(* ===== verification/Wal.v ===== *)
(** The write-ahead log ([bytedb-core/src/wal/log_record.rs],
    [log_manager.rs]) and the recovery that reads it ([recovery.rs]).

    A log manager is its file on disk, the bytes its buffered writer has not
    written yet, and its counters. The two readers, [scan_and_repair] at
    opening and [read_all_records], work on the bytes of the file and may
    truncate it. The JSON encoding of a record (serde) and CRC-32 (crc32fast)
    are the parameters [LogCodec]. Operations are atomic steps: the group
    commit of several threads (leader, followers and condition variable) is
    not modelled beyond what a single caller sees, and I/O errors do not
    occur. A crash keeps what is on disk and any part of the unwritten bytes
    that follows. *)
From S2P Require Import Prelude.

Module Wal.

Inductive LogRecord :=
  | Begin (txn_id : Z)
  | Insert (txn_id table_id page_id slot : Z) (data : list Z)
  | Update (txn_id table_id page_id slot : Z) (old_data new_data : list Z)
  | Delete (txn_id table_id page_id slot : Z) (old_data : list Z)
  | Commit (txn_id : Z)
  | Abort (txn_id : Z)
  | Checkpoint (active_txns : list Z).

Definition record_txn_id (r : LogRecord) : option Z :=
  match r with
  | Begin t | Insert t _ _ _ _ | Update t _ _ _ _ _ | Delete t _ _ _ _ | Commit t | Abort t => Some t
  | Checkpoint _ => None
  end.

(** The code outside the crate: [serde_json] on log records and
    [crc32fast::hash]. *)
Class LogCodec := {
  serialize : LogRecord → list Z;
  deserialize : list Z → option LogRecord;
  crc32 : list Z → Z;
}.

(** What the log relies on: a record survives its encoding, which is made of
    bytes, and a checksum is a [u32]. *)
Class LogCodecLaws (C : LogCodec) := {
  deserialize_serialize : ∀ r, deserialize (serialize r) = Some r;
  serialize_bytes : ∀ r, bytes_ok (serialize r);
  crc32_range : ∀ bs, 0 ≤ crc32 bs < 2 ^ 32;
}.

Definition LOG_RECORD_HEADER_SIZE : Z := 16.
Definition MAX_LOG_RECORD_SIZE : Z := 64 * 1024 * 1024.

Inductive DurabilityMode := Strict | Relaxed.

Record LogManager := mkLog {
  disk : list Z;
  buffer : list Z;
  current_lsn : Z;
  flushed_lsn : Z;
  durability_mode : DurabilityMode;
  group_commit_delay_us : Z;
  fsyncs : Z;
  commits_served : Z;
  relaxed_acks : Z;
}.

Section log.
Context `{LogCodec}.

(** The header and the payload of a frame. *)
Definition frame (prev_lsn : Z) (data : list Z) : list Z :=
  le_bytes 4 (wrap 32 (zlen data)) ++ le_bytes 4 (crc32 (le_bytes 8 prev_lsn ++ data)) ++
  le_bytes 8 prev_lsn ++ data.
Lemma take_frame_ok b bp gs :
  inv b bp gs →
  ∃ bp' r, take_frame bp = Some (bp', r) ∧
    match r with
    | Ok idx =>
        inv b (reserved idx bp') gs ∧ stable bp bp' ∧ (∃ f, frames bp' !! idx = Some f ∧ page_id f = 0) ∧
        (∀ p, page_table bp !! p = None → page_table bp' !! p = None) ∧
        (∃ i f, frames bp !! i = Some f ∧ pin_count f ≤ 0)
    | Err e =>
        bp' = bp ∧ e = Internal "buffer_pool: every frame is pinned, cannot evict" ∧
        (∀ i f, frames bp !! i = Some f → 0 < pin_count f)
    end.
Proof.
  intros Hinv. unfold take_frame. destruct (free_frames bp) as [|idx rest] eqn:Efree.
  - pose proof (pick_victim_spec bp) as Hv. destruct (pick_victim bp) as [v|].
    + destruct Hv as (f & Hf & Hc & _). destruct (evict_ok b bp gs v f Hinv Hf Hc) as (bp' & f' & -> & H1 & H2 & H3 & H4 & H5).
      eexists _, (Ok v). split; [reflexivity|]. split_and!; [done|done|by exists f'| |].
      * intros p Hp. rw H5 lookup_delete_None. by right.
      * exists v, f. split; [done|]. apply Hc.
    + eexists _, (Err _). split; [reflexivity|]. split_and!; [done|done|]. intros i f Hf.
      destruct (decide (0 < pin_count f)) as [|Hn]; [done|]. exfalso. apply (Hv i f Hf). split; [lia|].
      intros E0. assert (i ∈ free_frames bp) as Hin by (apply (i_free _ _ _ Hinv); by exists f).
      rw Efree in Hin. by apply not_elem_of_nil in Hin.
  - assert (idx ∈ free_frames bp) as Hin by (rw Efree; by left).
    apply (i_free _ _ _ Hinv) in Hin as (f & Hf & Hid).
    eexists _, (Ok idx). split; [reflexivity|]. split_and!.
    + apply (inv_core _ bp); [|done]. unfold core, reserved, set_free. cbn. by rw Efree.
    + split; [|done|done]. intros p c. unfold holds_content. done.
    + by exists f.
    + done.
    + exists idx, f. split; [done|]. destruct (i_frames _ _ _ Hinv idx f Hf) as [_ F2 _ _]. rw F2.
      rw (proj2 (pins_zero gs idx)); [|done]. intros k g Hk E.
      destruct (i_guards _ _ _ Hinv k g Hk) as [Hn Ht]. apply (i_table _ _ _ Hinv) in Ht as (f' & Hf' & Hid' & _).
      rw E in Hf'. congruence.
Qed.
(** A page read from the file takes the reserved frame. *)
Lemma map_ok b bp gs k idx f f' pid :
  0 ≤ b → inv (b + 1) (reserved idx bp) gs → gs !! k = None →
  frames bp !! idx = Some f → page_id f = 0 → page_table bp !! pid = None → 1 ≤ pid < next_page_id (disk bp) →
  page_id f' = pid → pin_count f' = 1 → page_len (data (fpage f')) →
  on_disk (disk bp) pid (body (data (fpage f'))) →
  let bp' := set_page_table (<[pid := idx]> (page_table bp)) (with_frames (<[idx := f']> (frames bp)) bp) in
  inv b bp' (<[k := mkGuard idx pid false]> gs) ∧ stable bp bp'.
Proof.
  intros Hb Hinv Hk Hf Hid0 Ht Hpid Hid Hpin Hlen Hd bp'. pose proof Hinv as [H1 H2 H3 H4 H5 H6 H7 H8].
  cbn [frames page_table free_frames disk reserved set_free] in *.
  pose proof (lookup_lt_Some _ _ _ Hf) as Hlt.
  assert (frames bp' !! idx = Some f') as Hv by by apply list_lookup_insert_eq.
  assert (∀ j, j ≠ idx → frames bp' !! j = frames bp !! j) as Hj by (intros; apply list_lookup_insert_ne; congruence).
  assert (∀ k' g, gs !! k' = Some g → g_frame g ≠ idx) as Hnog.
  { intros k' g Hk' E. destruct (H5 k' g Hk') as [Hn Htg]. apply H1 in Htg as (f0 & Hf0 & ? & _). congruence. }
  assert (pins gs idx = 0%nat) as Hz by by apply pins_zero.
  split; [split|split].
  - intros p i. change (page_table bp') with (<[pid := idx]> (page_table bp)).
    rw lookup_insert_Some H1. destruct (decide (i = idx)) as [->|Hi].
    + rw Hv Hf. split; [intros [[<- _]|(Hne & g & [= <-] & ? & ?)]; [exists f'; split_and!; [done|done|lia]|congruence]|].
      intros (g & [= <-] & E & ?). left. split; congruence.
    + rw Hj; [done|]. split; [intros [[_ ?]|[_ ?]]; [congruence|done]|]. intros Hg. right. split; [|done].
      intros <-. apply H1 in Hg. congruence.
  - intros i. change (free_frames bp') with (free_frames bp).
    assert (i ∈ idx :: free_frames bp ↔ i = idx ∨ i ∈ free_frames bp) as Hc by apply elem_of_cons.
    apply NoDup_cons in H3 as [Hnin _]. destruct (decide (i = idx)) as [->|Hi].
    + rw Hv. split; [done|]. intros (g & [= <-] & E). lia.
    + rw Hj; [done|]. rw -H2 Hc. split; [by right|]. intros [?|?]; done.
  - by apply NoDup_cons in H3 as [_ ?].
  - intros i g. destruct (decide (i = idx)) as [->|Hi].
    + rw Hv. intros [= <-]. split; [done| |by rw Hid|by rw Hid].
      rw Hpin pins_insert; [done|]. rw Hz decide_True; done.
    + rw Hj; [done|]. intros Hg. destruct (H4 i g Hg) as [F1 F2 F3 F4]. split; [done| |done|].
      * rw pins_insert; [done|]. rw decide_False; [cbn; congruence|]. by rw Nat.add_0_r.
      * intros ?? Hnt. apply F4; [done|done|]. intros Htt. apply Hnt. by apply touched_fresh.
  - intros k' g. change (page_table bp') with (<[pid := idx]> (page_table bp)). rw lookup_insert_Some.
    intros [[-> <-]|[_ Hg]]; [split; [cbn; lia|apply lookup_insert_eq]|]. destruct (H5 k' g Hg) as [Hn Htg].
    split; [done|]. rw lookup_insert_ne; [congruence|done].
  - done.
  - rw map_size_insert_None; [done|]. cbn. lia.
  - done.
  - intros p c. unfold holds_content. change (page_table bp') with (<[pid := idx]> (page_table bp)).
    destruct (decide (p = pid)) as [->|Hp].
    + rw Ht lookup_insert_eq. intros Hc. exists f'. split; [done|]. by apply (on_disk_inj (disk bp) pid).
    + rw lookup_insert_ne; [congruence|]. destruct (page_table bp !! p) as [i|] eqn:E; [|done]. rw Hj; [|done].
      intros ->. apply H1 in E as (g & Hg & Hgp & Hne). congruence.
  - done.
  - cbn. by rw length_insert.
Qed.
(* ===== verification/TableFiles.v ===== *)
(** The files of a table ([bytedb-core/src/dbstore/tablelog.rs] and
    [tablefile.rs], and the calls of [bytedb-query/src/executor/diskstore.rs]): a
    base file that is replaced as a whole and a log of changes that is appended to
    and folded over the base when the table is loaded.

    A directory maps file names to contents; a rename is atomic. The checksum is a
    parameter. *)
From S2P Require Import Prelude DiskManager Sql.
Import DiskManager.
Import Sql (chars).

Module TableFiles.

(** ** Names *)

(** [sanitize]: characters that may be in a file name stay, the others become an
    underscore. *)
Definition file_char (c : Z) : bool :=
  ((97 <=? c) && (c <=? 122)) || ((65 <=? c) && (c <=? 90)) || ((48 <=? c) && (c <=? 57)) || (c =? 95) || (c =? 45) || (c =? 46).
Definition sanitize (name : list Z) : list Z := (λ c, if file_char c then c else 95) <$> name.

Definition log_path (table : list Z) : list Z := chars "tables/" ++ sanitize table ++ chars ".log".
Definition tbl_path (table : list Z) : list Z := chars "tables/" ++ sanitize table ++ chars ".tbl".
(** [path.with_extension] replaces what is behind the last point; a name that only
    starts with a point has no extension. *)
Definition tmp_path (table : list Z) : list Z :=
  chars "tables/" ++ (if bool_decide (table = []) then chars ".tbl" else sanitize table) ++ chars ".tbl.tmp".

Definition Dir : Type := gmap (list Z) (list Z).

(** ** Reading *)

Definition take_bytes (n : Z) (rest : list Z) : option (list Z * list Z) :=
  if n <=? zlen rest then Some (take (Z.to_nat n) rest, drop (Z.to_nat n) rest) else None.

Definition read_le (n : Z) (rest : list Z) : option (Z * list Z) :=
  '(bs, rest) ← take_bytes n rest; Some (le_val bs, rest).

(** A length of four bytes and that many bytes. *)
Definition read_prefixed (rest : list Z) : option (list Z * list Z) :=
  '(n, rest) ← read_le 4 rest; take_bytes n rest.

Definition prefixed (bs : list Z) : list Z := le_bytes 4 (wrap 32 (zlen bs)) ++ bs.

(** ** The log of changes *)

Definition LOG_MAGIC : list Z := chars "BTLG".
Definition LOG_VERSION : Z := 1.
Definition OP_PUT : Z := 0.
Definition OP_DEL : Z := 1.

Record LogDelta : Type := mkDelta { op : Z; key : list Z; value : list Z }.

Section files.
Context `{Crc32} `{HashOrder}.

Definition log_header : list Z := LOG_MAGIC ++ le_bytes 4 LOG_VERSION.

Definition body_of (d : LogDelta) : list Z := op d :: prefixed (key d) ++ prefixed (value d).

(** The length, the checksum and the body of a record. *)
Definition record_of (d : LogDelta) : list Z :=
  let body := body_of d in le_bytes 4 (wrap 32 (zlen body)) ++ le_bytes 4 (crc32 body) ++ body.

(** The bytes [append] writes: a header if the file is new or empty. *)
Definition log_bytes (old : option (list Z)) (deltas : list LogDelta) : list Z :=
  (if bool_decide (default [] old = []) then log_header else []) ++ (deltas ≫= record_of).

Definition log_append (dir : Dir) (table : list Z) (deltas : list LogDelta) : Dir :=
  match deltas with
  | [] => dir
  | _ => let old := dir !! log_path table in <[log_path table := default [] old ++ log_bytes old deltas]> dir
  end.

Definition decode_body (body : list Z) : option LogDelta :=
  match body with
  | [] => None
  | op :: rest =>
      '(key, rest) ← read_prefixed rest;
      '(value, _) ← read_prefixed rest;
      Some (mkDelta op key value)
  end.

(** One record: [None] where the loop stops. *)
Definition read_record (rest : list Z) : option (LogDelta * list Z) :=
  if zlen rest <? 8 then None
  else
    '(len, rest) ← read_le 4 rest;
    '(crc, rest) ← read_le 4 rest;
    '(body, rest) ← take_bytes len rest;
    if negb (crc32 body =? crc) then None
    else d ← decode_body body; Some (d, rest).

Fixpoint read_records (fuel : nat) (rest : list Z) : list LogDelta :=
  match fuel with
  | O => []
  | S fuel' => match read_record rest with Some (d, rest') => d :: read_records fuel' rest' | None => [] end
  end.

Definition log_load (dir : Dir) (table : list Z) : result (list LogDelta) :=
  match dir !! log_path table with
  | None => Ok []
  | Some all =>
      if zlen all <? 8 then Ok []
      else if negb (bool_decide (take 4 all = LOG_MAGIC)) then Err (Internal "bad magic")
      else if negb (le_val (slice all 4 4) =? LOG_VERSION) then Err (Internal "unsupported version")
      else Ok (read_records (length all) (drop 8 all))
  end.

Definition log_truncate (dir : Dir) (table : list Z) : Dir := delete (log_path table) dir.
Definition log_size (dir : Dir) (table : list Z) : Z := from_option zlen 0 (dir !! log_path table).

(** [fold]: the changes applied to the rows; without changes the rows stay as they
    are, otherwise they come in the order of a hash table. *)
Definition apply_delta (m : gmap (list Z) (list Z)) (d : LogDelta) : gmap (list Z) (list Z) :=
  if op d =? OP_DEL then delete (key d) m else <[key d := value d]> m.

Definition of_entries (base : list (list Z * list Z)) : gmap (list Z) (list Z) := foldl (λ m kv, <[kv.1 := kv.2]> m) ∅ base.

Definition fold (base : list (list Z * list Z)) (deltas : list LogDelta) : list (list Z * list Z) :=
  match deltas with
  | [] => base
  | _ => hash_iter (foldl apply_delta (of_entries base) deltas)
  end.

(** ** The base file *)

Definition TABLE_MAGIC : list Z := chars "BTBL".
Definition TABLE_VERSION : Z := 2.
Definition TABLE_VERSION_LEGACY : Z := 1.

Definition entry_bytes (kv : list Z * list Z) : list Z := prefixed kv.1 ++ prefixed kv.2.
Definition payload_of (entries : list (list Z * list Z)) : list Z := le_bytes 8 (wrap 64 (zlen entries)) ++ (entries ≫= entry_bytes).

Definition table_bytes (entries : list (list Z * list Z)) : list Z :=
  let payload := payload_of entries in TABLE_MAGIC ++ le_bytes 4 TABLE_VERSION ++ payload ++ le_bytes 4 (crc32 payload).

Fixpoint read_entries (n : nat) (rest : list Z) : option (list (list Z * list Z)) :=
  match n with
  | O => Some []
  | S n' =>
      '(k, rest) ← read_prefixed rest;
      '(v, rest) ← read_prefixed rest;
      l ← read_entries n' rest;
      Some ((k, v) :: l)
  end.

Definition truncated : CoreError := Internal "truncated".

(** The entries of a payload. [Vec::with_capacity] panics on a number of entries
    whose size is no [isize]. *)
Definition load_payload (payload : list Z) : option (result (list (list Z * list Z))) :=
  match read_le 8 payload with
  | None => Some (Err truncated)
  | Some (count, rest) =>
      if 48 * count <? 2 ^ 63 then
        Some (match read_entries (Z.to_nat count) rest with Some l => Ok l | None => Err truncated end)
      else None
  end.

(** The trailer of the current version is checked; the old version has none. *)
Definition check_payload (version : Z) (payload : list Z) : result (list Z) :=
  if version =? TABLE_VERSION then
    if zlen payload <? 4 then Err (Internal "truncated trailer")
    else
      let pos := Z.to_nat (zlen payload - 4) in
      if le_val (drop pos payload) =? crc32 (take pos payload) then Ok (take pos payload)
      else Err (Internal "checksum mismatch (corruption)")
  else Ok payload.

Definition table_load (dir : Dir) (table : list Z) : option (result (list (list Z * list Z))) :=
  match dir !! tbl_path table with
  | None => Some (Ok [])
  | Some all =>
      match take_bytes 4 all with
      | None => Some (Err Io)
      | Some (magic, rest) =>
          if negb (bool_decide (magic = TABLE_MAGIC)) then Some (Err (Internal "bad magic"))
          else
            match read_le 4 rest with
            | None => Some (Err Io)
            | Some (version, payload) =>
                if negb ((version =? TABLE_VERSION) || (version =? TABLE_VERSION_LEGACY)) then Some (Err (Internal "unsupported version"))
                else match check_payload version payload with Err e => Some (Err e) | Ok payload => load_payload payload end
            end
      end
  end.

(** The file is written under another name, which is then given to it. *)
Definition table_save (dir : Dir) (table : list Z) (entries : list (list Z * list Z)) : Dir :=
  <[tbl_path table := table_bytes entries]> (delete (tmp_path table) dir).

Definition table_delete (dir : Dir) (table : list Z) : Dir := delete (tbl_path table) dir.

(** ** The store *)

Definition compact_table (dir : Dir) (table : list Z) (entries : list (list Z * list Z)) : Dir :=
  log_truncate (table_save dir table entries) table.

Definition drop_files (dir : Dir) (table : list Z) : Dir := log_truncate (table_delete dir table) table.

Definition load_table_data (dir : Dir) (table : list Z) : option (result (list (list Z * list Z))) :=
  base ← table_load dir table;
  Some match base with
       | Err e => Err e
       | Ok base => match log_load dir table with Err e => Err e | Ok deltas => Ok (fold base deltas) end
       end.
End files.
End TableFiles.
(* ===== verification/Parser.v ===== *)
(** The parser ([bytedb-query/src/parser/parser.rs]), a recursive descent over the
    tokens of the lexer.

    A parsing function is a function of the tokens not read yet and of
    [last_data_type_serial]. Loops count their iterations down from one more
    than the number of these tokens. The functions for expressions and queries
    call each other; each takes the ones it calls for smaller parts, [parse_expr]
    and [parse_select_body], as arguments, and [level] ties the knot a given
    number of times. *)
From S2P Require Import Prelude ByteOrder Value Transaction Sql Lexer.
Import Value Sql Lexer.

Module Parser.

(** ** The state and its operations *)

Record pstate := mkP { toks : list Token; last_data_type_serial : bool }.

(** [Fuel] is running out of iterations, which [parse_total] excludes. *)
Inductive outcome (A : Type) :=
  | Ret (a : A) (p : pstate)
  | Fail (e : ParseError)
  | Fuel.
Arguments Ret {A} a p.
Arguments Fail {A} e.
Arguments Fuel {A}.

Definition M (A : Type) : Type := pstate → outcome A.

#[export] Instance M_ret : MRet M := λ A a p, Ret a p.
#[export] Instance M_bind : MBind M := λ A B (f : A → M B) m p,
  match m p with Ret a p' => f a p' | Fail e => Fail e | Fuel => Fuel end.

Definition fail {A} (e : ParseError) : M A := λ p, Fail e.
Definition out_of_fuel {A} : M A := λ p, Fuel.

(** [self.current()] and [self.advance()]. *)
Definition current : M Token := λ p, Ret (default TkEof (head (toks p))) p.
Definition advance : M () := λ p, Ret () (mkP (tail (toks p)) (last_data_type_serial p)).

Definition same (a b : Token) : bool := discriminant a =? discriminant b.

(** [if self.current() == &t { self.advance(); true } else { false }], for a
    token [t] without a payload. *)
Definition accept (t : Token) : M bool :=
  c ← current; if same c t then _ ← advance; mret true else mret false.

Definition expect (expected : Token) : M () :=
  c ← current; if same c expected then advance else fail (MsgExpected expected c).

(** A loop, with as many iterations as it can need. *)
Definition with_fuel {A} (f : nat → M A) : M A := λ p, f (S (length (toks p))) p.

(** [loop { m; if current != Comma break; advance }], with its results. *)
Fixpoint comma_loop {A} (m : M A) (n : nat) : M (list A) :=
  match n with
  | O => out_of_fuel
  | S n' =>
      x ← m;
      c ← accept TkComma;
      if (c : bool) then xs ← comma_loop m n'; mret (x :: xs) else mret [x]
  end.
Definition comma_list {A} (m : M A) : M (list A) := with_fuel (comma_loop m).

(** [if current == t { advance; Some(m) } else { None }]. *)
Definition optional {A} (t : Token) (m : M A) : M (option A) :=
  c ← accept t; if (c : bool) then a ← m; mret (Some a) else mret None.

Definition expect_ident : M str :=
  c ← current;
  let word (s : string) : M str := (_ ← advance; mret (chars s)) in
  match c with
  | TkIdent s => _ ← advance; mret s
  | TkTables => word "tables" | TkColumns => word "columns" | TkShow => word "show" | TkIndex => word "index"
  | TkKey => word "key" | TkColumn => word "column" | TkRows => word "rows" | TkRow => word "row"
  | TkDate => word "date" | TkTimestamp => word "timestamp" | TkText => word "text" | TkInt => word "int"
  | TkFloat => word "float" | TkBool => word "bool" | TkUuid => word "uuid" | TkJson => word "json"
  | TkFirst => word "first" | TkLast => word "last" | TkPartition => word "partition" | TkOver => word "over"
  | _ => fail (MsgToken "Expected identifier, got " c)
  end.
****
## PROBLEM TO WORK ON
Report every line of the data above that contains the string "toks" by copying it in full.

## RESULT
Record pstate := mkP { toks : list Token; last_data_type_serial : bool }.
Definition current : M Token := λ p, Ret (default TkEof (head (toks p))) p.
Definition advance : M () := λ p, Ret () (mkP (tail (toks p)) (last_data_type_serial p)).
Definition with_fuel {A} (f : nat → M A) : M A := λ p, f (S (length (toks p))) p.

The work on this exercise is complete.